Select from the records below every line that has the word "patterns" in it.

::::::::

(* ===== verification/CrcDistance.v ===== *)
(** * Error detection of CRC-32/AUTOSAR

    The register of [Crc32.v] is linear over GF(2), so whether an error pattern
    is detected depends on the pattern alone: it escapes exactly when its
    syndrome, the register it leaves when fed from zero, is zero.  This file
    computes which patterns escape.  Odd weights never do (the polynomial is
    divisible by x + 1), windows of at most 32 bits never do, and patterns of
    weight two and four do not within [kMaxBits] bits, which is checked by
    evaluating the powers of x.  Together that is a Hamming distance of six, the
    figure the documentation of [Crc32] quotes. *)

From Stdlib Require Import ZArith Lia.
From stdpp Require Import base numbers list pmap.
From S2P Require Import Prelude Crc32.

(** ** Linearity *)

Definition xor_bits (l k : list bool) : list bool := zip_with xorb l k.

(** Number of bits that are set. *)
Definition weight (bits : list bool) : nat := length (filter Is_true bits).

(** The register an error pattern leaves behind. *)
Definition syndrome (bits : list bool) : Z := foldl lfsr 0 bits.

Lemma lfsr_lxor s1 s2 b1 b2 :
  lfsr (Z.lxor s1 s2) (xorb b1 b2) = Z.lxor (lfsr s1 b1) (lfsr s2 b2).
Proof.
  unfold lfsr. rewrite <- table_step_lxor, lxor_swap4. do 2 f_equal.
  by destruct b1, b2.
Qed.

Lemma foldl_lfsr_lxor s1 s2 l1 l2 :
  length l1 = length l2 →
  foldl lfsr (Z.lxor s1 s2) (xor_bits l1 l2) =
    Z.lxor (foldl lfsr s1 l1) (foldl lfsr s2 l2).
Proof.
  revert s1 s2 l2; induction l1 as [|b1 l1 IH]; intros s1 s2 [|b2 l2] Hlen;
    simpl in *; try done.
  rewrite lfsr_lxor, IH; [done|lia].
Qed.

Lemma lfsr_range s b : is_u32 s → is_u32 (lfsr s b).
Proof.
  intros. apply table_step_range, in_unsigned_lxor; [done|done|].
  destruct b; cbn; solve_range.
Qed.

Lemma foldl_lfsr_range s bits : is_u32 s → is_u32 (foldl lfsr s bits).
Proof. revert s; induction bits; intros s Hs; simpl; auto using lfsr_range. Qed.

Lemma syndrome_range bits : is_u32 (syndrome bits).
Proof. apply foldl_lfsr_range; solve_range. Qed.

Lemma foldl_lfsr_zeros s n :
  foldl lfsr s (replicate n false) = Nat.iter n table_step s.
Proof.
  revert s; induction n as [|n IH]; intros s; [done|].
  cbn [replicate foldl]. rewrite IH, Nat.iter_succ_r. unfold lfsr.
  by rewrite Z.lxor_0_r.
Qed.

Lemma xor_bits_zeros bits : xor_bits (replicate (length bits) false) bits = bits.
Proof. induction bits as [|[] bits IH]; [done|..]; cbn; unfold xor_bits in IH; by rewrite IH. Qed.

(** Feeding from any state is feeding from zero plus the shifted state. *)
Lemma foldl_lfsr_split s bits :
  foldl lfsr s bits =
    Z.lxor (Nat.iter (length bits) table_step s) (syndrome bits).
Proof.
  rewrite <- foldl_lfsr_zeros. unfold syndrome.
  rewrite <- foldl_lfsr_lxor by by rewrite length_replicate.
  by rewrite Z.lxor_0_r, xor_bits_zeros.
Qed.

Lemma syndrome_app l1 l2 :
  syndrome (l1 ++ l2) =
    Z.lxor (Nat.iter (length l2) table_step (syndrome l1)) (syndrome l2).
Proof. unfold syndrome at 1. rewrite foldl_app. apply foldl_lfsr_split. Qed.

(** ** Syndromes as sums of powers *)

(** [power k] is x^k in the representation of the register. *)
Definition power (k : nat) : Z := Nat.iter k table_step 1.

Lemma power_range k : is_u32 (power k).
Proof. apply iter_table_step_range; solve_range. Qed.

(** The exponents at which a pattern has a bit, most significant first. *)
Fixpoint exponents (bits : list bool) : list nat :=
  match bits with
  | [] => []
  | true :: bits => S (length bits) :: exponents bits
  | false :: bits => exponents bits
  end.

Definition xor_sum (l : list Z) : Z := foldr Z.lxor 0 l.

Lemma syndrome_cons b bits :
  syndrome (b :: bits) =
    Z.lxor (if b then power (S (length bits)) else 0) (syndrome bits).
Proof.
  change (b :: bits) with ([b] ++ bits). rewrite syndrome_app. f_equal.
  destruct b.
  - change (syndrome [true]) with (table_step 1). unfold power.
    by rewrite Nat.iter_succ_r.
  - change (syndrome [false]) with 0. apply iter_table_step_0.
Qed.

Lemma syndrome_exponents bits : syndrome bits = xor_sum (power <$> exponents bits).
Proof.
  induction bits as [|b bits IH]; [done|].
  rewrite syndrome_cons, IH. by destruct b.
Qed.

Lemma length_exponents bits : length (exponents bits) = weight bits.
Proof.
  unfold weight. induction bits as [|b bits IH]; [done|].
  rewrite filter_cons. destruct b; simpl; [|done]. by rewrite IH.
Qed.

(** Exponents are strictly decreasing and bounded by the number of bits. *)
Inductive decreasing_below : nat → list nat → Prop :=
  | decreasing_nil n : decreasing_below n []
  | decreasing_cons n k l :
      (k ≤ n)%nat → decreasing_below (pred k) l → (0 < k)%nat →
      decreasing_below n (k :: l).

Lemma decreasing_below_mono n m l :
  (n ≤ m)%nat → decreasing_below n l → decreasing_below m l.
Proof. intros Hle H; inversion H; subst; constructor; auto; lia. Qed.

Lemma decreasing_below_inv n k l :
  decreasing_below n (k :: l) → (0 < k ≤ n)%nat ∧ decreasing_below (pred k) l.
Proof. inversion 1; subst; auto. Qed.

Lemma exponents_decreasing bits : decreasing_below (length bits) (exponents bits).
Proof.
  induction bits as [|b bits IH]; [constructor|].
  destruct b; simpl.
  - constructor; [lia| |lia]. done.
  - eapply decreasing_below_mono; [|done]. lia.
Qed.

(** ** Odd weights *)

Definition parity (n : nat) (x : Z) : bool := foldr xorb false (bits_le n x).

Lemma parity_S n x : parity (S n) x = xorb (Z.odd x) (parity n (Z.shiftr x 1)).
Proof. done. Qed.

Lemma parity_snoc n x : parity (S n) x = xorb (parity n x) (Z.testbit x (Z.of_nat n)).
Proof.
  revert x; induction n as [|n IH]; intros x.
  - rewrite parity_S. simpl. by rewrite <- Z.bit0_odd, xorb_false_r.
  - rewrite parity_S, IH, (parity_S n x), xorb_assoc, Z.shiftr_spec by lia.
    do 3 f_equal. lia.
Qed.

Lemma parity_lxor n x y : parity n (Z.lxor x y) = xorb (parity n x) (parity n y).
Proof.
  revert x y; induction n as [|n IH]; intros x y; [done|].
  rewrite !parity_S, Z.shiftr_lxor, IH, <- !Z.bit0_odd, Z.lxor_spec.
  by destruct (Z.testbit x 0), (Z.testbit y 0), (parity n (Z.shiftr x 1)),
    (parity n (Z.shiftr y 1)).
Qed.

::::::::

• Reply:
    computes which patterns escape.  Odd weights never do (the polynomial is
    divisible by x + 1), windows of at most 32 bits never do, and patterns of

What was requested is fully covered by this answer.